▼
Definition runMap (op : trieOp) g : option bytes * gmap bytes bytes :=
  match op with
  | OpGet k => (g !! k, g)
  | OpUpdate k v => (None, match v with [] => base.delete k g | _ => <[k := v]> g end)
  | OpDelete k => (None, base.delete k g)
  | OpHash => (None, g)
  end.

Fixpoint runTries db (ops : list trieOp) t : outcome trieError (list (option bytes) * Trie) :=
  match ops with
  | [] => Ok ([], t)
  | op :: ops' =>
      r <-! runTrie db op t ;;
      rs <-! runTries db ops' r.2 ;;
      Ok (r.1 :: rs.1, rs.2)
  end.

Fixpoint runMaps (ops : list trieOp) g : list (option bytes) * gmap bytes bytes :=
  match ops with
  | [] => ([], g)
  | op :: ops' => let r := runMap op g in let rs := runMaps ops' r.2 in (r.1 :: rs.1, rs.2)
  end.

(** ** Hashing *)

(** The root hash of a map's tree, and of nothing. *)
Lemma hashRoot_none db t g tr :
  flushOk db -> treeFor db t g tr ->
  exists n', hashRoot t None None = Ok (rawHash (nodeHash tr), n', None) /\ flagged (H := envFor db t) true n' tr.
Proof.
  intros Hfl Ht. pose proof (treeFor_ok _ _ _ _ Ht) as Hok. destruct Ht as [Hf _].
  set (hs := mkHasher (t_cachegen t) (t_cachelimit t) None).
  destruct (hash_ok hs (fun _ _ => False) (fun _ => True) I ltac:(by intros ? ? ? ? []) (t_root t) false true tr db) as (n' & db' & Hh & Hk & Hf' & _); try done.
  rewrite (kept_same _ _ _ _ _ _ Hk eq_refl) in Hf'. exists n'. split; [|done]. unfold hashRoot.
  destruct (t_root t); [|exact Hh..]. inversion Hf; subst. inversion Hok.
Qed.

Lemma Hash_ok db t g :
  flushOk db -> tracked db t g ->
  exists h t', Hash_ t = Ok (h, t') /\ tracked db t' g /\
    ((g = ∅ /\ t_root t = nilNode /\ h = emptyRoot) \/ exists tr, treeFor db t g tr /\ h = nodeHash tr).
Proof.
  intros Hfl Ht. destruct (tracked_tree _ _ _ Ht) as [[En ->]|(tr & Htr)].
  - exists emptyRoot, (setRoot nilNode t). unfold Hash_, hashRoot. rewrite En. split; [done|]. split; [by apply tracked_nil|by left].
  - destruct (hashRoot_none _ _ _ _ Hfl Htr) as (n' & Hh & Hf). exists (nodeHash tr), (setRoot n' t).
    unfold Hash_. rewrite Hh. split; [done|]. split; [by apply (treeFor_tracked db t g tr)|right; by exists tr].
Qed.

(** ** The map *)

Lemma runTrie_ok db op t g :
  flushOk db -> tracked db t g -> exists t', runTrie db op t = Ok ((runMap op g).1, t') /\ tracked db t' (runMap op g).2.
Proof.
  intros Hfl Ht. pose proof Ht as [[tr Hf] Hh]. pose proof (envOf_clean db (t_cachegen t)) as Hcl. destruct op as [k|k v|k|]; simpl.
  - destruct (TryGet_ok (t_root t) g k Hh) as (n' & Hg & Hh'). rewrite Hg. exists (setRoot n' t). split; [done|]. split; [|done].
    unfold TryGet in Hg. apply obind_Ok_inv in Hg as ([[v n''] did] & Hg & E). injection E as _ <-.
    exists tr. destruct did; [by eapply (tryGet_flagged Hcl)|done].
  - destruct (TryUpdate_ok (t_root t) g k v Hh) as (n' & Hu & Hh'). rewrite Hu. exists (setRoot n' t). split; [done|]. split; [|done].
    unfold TryUpdate, TryDelete in Hu. destruct v as [|b v]; apply obind_Ok_inv in Hu as ([dirty n''] & Hu & E); injection E as <-.
    + by eapply (delete_flagged Hcl).
    + eapply (insert_flagged Hcl); [exact Hf|apply flagged_value| |exact Hu]. right. rewrite keybytesToHex_nibbles. by destruct (nibbles k).
  - destruct (TryDelete_ok (t_root t) g k Hh) as (n' & Hd & Hh'). rewrite Hd. exists (setRoot n' t). split; [done|]. split; [|done].
    unfold TryDelete in Hd. apply obind_Ok_inv in Hd as ([dirty n''] & Hd & E). injection E as <-. by eapply (delete_flagged Hcl).
  - destruct (Hash_ok db t g Hfl Ht) as (h & t' & -> & Ht' & _). by exists t'.
Qed.

(** C9: any sequence of lookups, updates, deletions and root
    hashes on a trie, loaded or partly behind hashes the database resolves, ends
    without an error, answers what the finite map answers, and leaves a trie that
    holds the map the same operations make of the map, with caches that may still be
    relied on; an update to the empty value is a deletion. *)
Theorem trie_refines_map db ops t g :
  flushOk db -> tracked db t g ->
  exists t', runTries db ops t = Ok ((runMaps ops g).1, t') /\ tracked db t' (runMaps ops g).2.
Proof.
  intros Hfl. revert t g. induction ops as [|op ops IH]; intros t g Ht; [by exists t|].
  destruct (runTrie_ok db op t g Hfl Ht) as (t1 & Hr & Ht1). destruct (IH t1 _ Ht1) as (t2 & Hr2 & Ht2).
  exists t2. simpl. rewrite Hr. cbn [obind fst snd]. rewrite Hr2. done.
Qed.

(** ** The root hash *)

(** Keys and values of at most 4 GiB. *)
Definition sizedMap g : Prop := map_Forall (fun k v => len k <= 2 ^ 32 /\ len v <= 2 ^ 32) g.

Lemma sized_contentOf g : sizedMap g -> sized (contentOf g).
Proof.
  intros Hg j v Hj. unfold contentOf in Hj. apply bind_Some in Hj as (k & Hk & Hv). apply keyOf_Some in Hk as ->.
  destruct (Hg k v Hv) as [Hlk Hlv]. rewrite keybytesToHex_nibbles, length_app, length_nibbles. unfold len in *. simpl. lia.
Qed.

(** The encodings of the nodes of a trie. *)
Definition nodeOf db t (b : bytes) : Prop := exists tr, loads (H := envFor db t) (t_root t) tr /\ nodeBlob tr b.

Lemma treeFor_known db t g tr (S : bytes -> Prop) :
  sizedMap g -> treeFor db t g tr -> (forall b, nodeOf db t b -> S b) -> known S tr.
Proof.
  intros Hg Ht HS. pose proof (treeFor_ok _ _ _ _ Ht) as Hok. destruct Ht as (Hf & d & n & Hn & Hl).
  constructor; [done|eapply fits_of; [exact Hn|exact Hl|by apply sized_contentOf]|].
  intros b Hb. apply HS. exists tr. split; [|done]. by eapply good_loads, flagged_good.
Qed.

Lemma nil_not_node S tr : known S tr -> blobOf rawNil <> blobOf (collapse tr).
Proof.
  intros [Ht Hf _] E. apply treeOk_isNode in Ht. rewrite (blobOf_small tr Ht Hf) in E.
  change (blobOf rawNil) with (encode (Str [])) in E. apply encode_inj in E; [|done].
  destruct (collapse_Lst tr Ht) as [l El]. congruence.
Qed.

Lemma emptyRoot_not S db t g tr :
  collisionFree S -> (forall b, b = blobOf rawNil \/ nodeOf db t b -> S b) -> makeHashNode (blobOf rawNil) = emptyRoot ->
  sizedMap g -> treeFor db t g tr -> emptyRoot <> nodeHash tr.
Proof.
  intros Hcf HS He Hg Ht E. pose proof (treeFor_known db t g tr S Hg Ht ltac:(eauto)) as Hk.
  apply (nil_not_node S tr Hk). apply Hcf; [apply HS; by left| |by rewrite He].
  apply (known_covers _ _ Hk). exists tr. split; [|done]. by apply subtree_here, treeOk_isNode, (known_tree _ _ Hk).
Qed.

(** C11: when no two of the nodes of two tries (or the empty trie)
    have the same hash, the tries have the same root hash exactly when they hold the
    same map, whatever their histories, the databases they are on, and the parts of
    them that are loaded or cached. *)
Theorem trie_root_iff db1 db2 t1 t2 g1 g2 :
  flushOk db1 -> flushOk db2 -> tracked db1 t1 g1 -> tracked db2 t2 g2 -> sizedMap g1 -> sizedMap g2 ->
  makeHashNode (blobOf rawNil) = emptyRoot ->
  collisionFree (fun b => b = blobOf rawNil \/ nodeOf db1 t1 b \/ nodeOf db2 t2 b) ->
  exists h1 h2 t1' t2', Hash_ t1 = Ok (h1, t1') /\ Hash_ t2 = Ok (h2, t2') /\ (h1 = h2 <-> g1 = g2).
Proof.
  intros Hf1 Hf2 Ht1 Ht2 Hg1 Hg2 He Hcf. set (S := fun b => _) in Hcf.
  destruct (Hash_ok db1 t1 g1 Hf1 Ht1) as (h1 & t1' & -> & _ & C1). destruct (Hash_ok db2 t2 g2 Hf2 Ht2) as (h2 & t2' & -> & _ & C2).
  exists h1, h2, t1', t2'. split_and!; [done|done|].
  assert (forall b, b = blobOf rawNil \/ nodeOf db1 t1 b -> S b) as HS1 by (unfold S; tauto).
  assert (forall b, b = blobOf rawNil \/ nodeOf db2 t2 b -> S b) as HS2 by (unfold S; tauto).
  assert (forall db t tr, treeFor db t ∅ tr -> False) as Hno.
  { intros db t tr (_ & d & n & Hok & _). destruct (okNode_inhabited _ _ _ Hok) as (j & v & Hj). unfold contentOf in Hj.
    apply bind_Some in Hj as (k & _ & Hk). by rewrite lookup_empty in Hk. }
  destruct C1 as [(-> & _ & ->)|(tr1 & Htr1 & ->)], C2 as [(-> & _ & ->)|(tr2 & Htr2 & ->)].
  - done.
  - split; [intros E|intros <-; by destruct (Hno _ _ _ Htr2)]. by destruct (emptyRoot_not S db2 t2 g2 tr2 Hcf HS2 He Hg2 Htr2).
  - split; [intros E|intros ->; by destruct (Hno _ _ _ Htr1)]. by destruct (emptyRoot_not S db1 t1 g1 tr1 Hcf HS1 He Hg1 Htr1).
  - pose proof (treeFor_known _ _ _ _ S Hg1 Htr1 ltac:(eauto)) as K1. pose proof (treeFor_known _ _ _ _ S Hg2 Htr2 ltac:(eauto)) as K2.
    destruct Htr1 as (_ & d1 & n1 & Hok1 & Hl1), Htr2 as (_ & d2 & n2 & Hok2 & Hl2). split.
    + intros E. apply (root_inj S Hcf _ _ K1 K2) in E as <-. apply contentOf_inj.
      apply (okNode_content (envFor db1 t1) d1 d2 tr1); [by eapply okNode_loaded|by eapply okNode_loaded].
    + intros <-. by rewrite (tree_unique _ _ _ _ _ _ _ _ _ Hok1 Hl1 Hok2 Hl2).
Qed.

(** ** Committing *)

(** The collapsed nodes in memory read back, and the root of what is referenced is
    there. *)
Record dbOk db : Prop := {
  dbOk_flush : flushOk db;
  dbOk_nodes h c : contents db !! h = Some (Collapsed c) -> c = rawNil \/ (rawOk c /\ small (encode (itemOf c)));
  dbOk_metaroot : contents db !! zeroB32 = Some (Collapsed rawNil);
}.

(** What the database answers under a hash. *)
Definition heldAt db (h : Hash) (b : bytes) : Prop :=
  (exists e, nodes db !! h = Some e /\ rlp_ e = b) \/ diskdb db !! h = Some b.

(** No two nodes of the trie have the same hash, and what the database has under the
    hash of one of them is that node. *)
Definition noCollision db t : Prop :=
  collisionFree (fun b => b = blobOf rawNil \/ nodeOf db t b) /\
  forall b b', nodeOf db t b -> heldAt db (makeHashNode b) b' -> b' = b.

Definition belongs tr (h : Hash) (c : rawNode) : Prop := exists s, subtree s tr /\ h = nodeHash s /\ c = collapse s.

Lemma covered_sub (P : Hash -> rawNode -> Prop) tr :
  (forall s, subtree s tr -> P (nodeHash s) (collapse s)) -> covered P tr.
Proof.
  induction tr as [|v|k c fl IH|cs fl IH|h] using node_ind'; intros HP; try done.
  - split; [by apply HP, subtree_here|]. apply IH. intros s Hs. apply HP. by constructor.
  - split; [by apply HP, subtree_here|]. apply covered_all. rewrite Forall_forall in IH |- *. intros c Hin. apply IH; [done|].
    intros s Hs. apply HP. by eapply subtree_full.
Qed.

Lemma covered_belongs tr : covered (belongs tr) tr.
Proof. apply covered_sub. intros s Hs. by exists s. Qed.

Section tree.
Context db t g tr (ok : dbOk db) (Hg : sizedMap g) (Ht : treeFor db t g tr) (Hnc : noCollision db t).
▲
# Exercise
The range runs from the line above containing "flushOk db -> tracked db t g -> exists" to the line containing "exists tr. destruct", inclusive. Restate those lines word for word and no others.

# Answer space
  flushOk db -> tracked db t g -> exists t', runTrie db op t = Ok ((runMap op g).1, t') /\ tracked db t' (runMap op g).2.
Proof.
  intros Hfl Ht. pose proof Ht as [[tr Hf] Hh]. pose proof (envOf_clean db (t_cachegen t)) as Hcl. destruct op as [k|k v|k|]; simpl.
  - destruct (TryGet_ok (t_root t) g k Hh) as (n' & Hg & Hh'). rewrite Hg. exists (setRoot n' t). split; [done|]. split; [|done].
    unfold TryGet in Hg. apply obind_Ok_inv in Hg as ([[v n''] did] & Hg & E). injection E as _ <-.
    exists tr. destruct did; [by eapply (tryGet_flagged Hcl)|done].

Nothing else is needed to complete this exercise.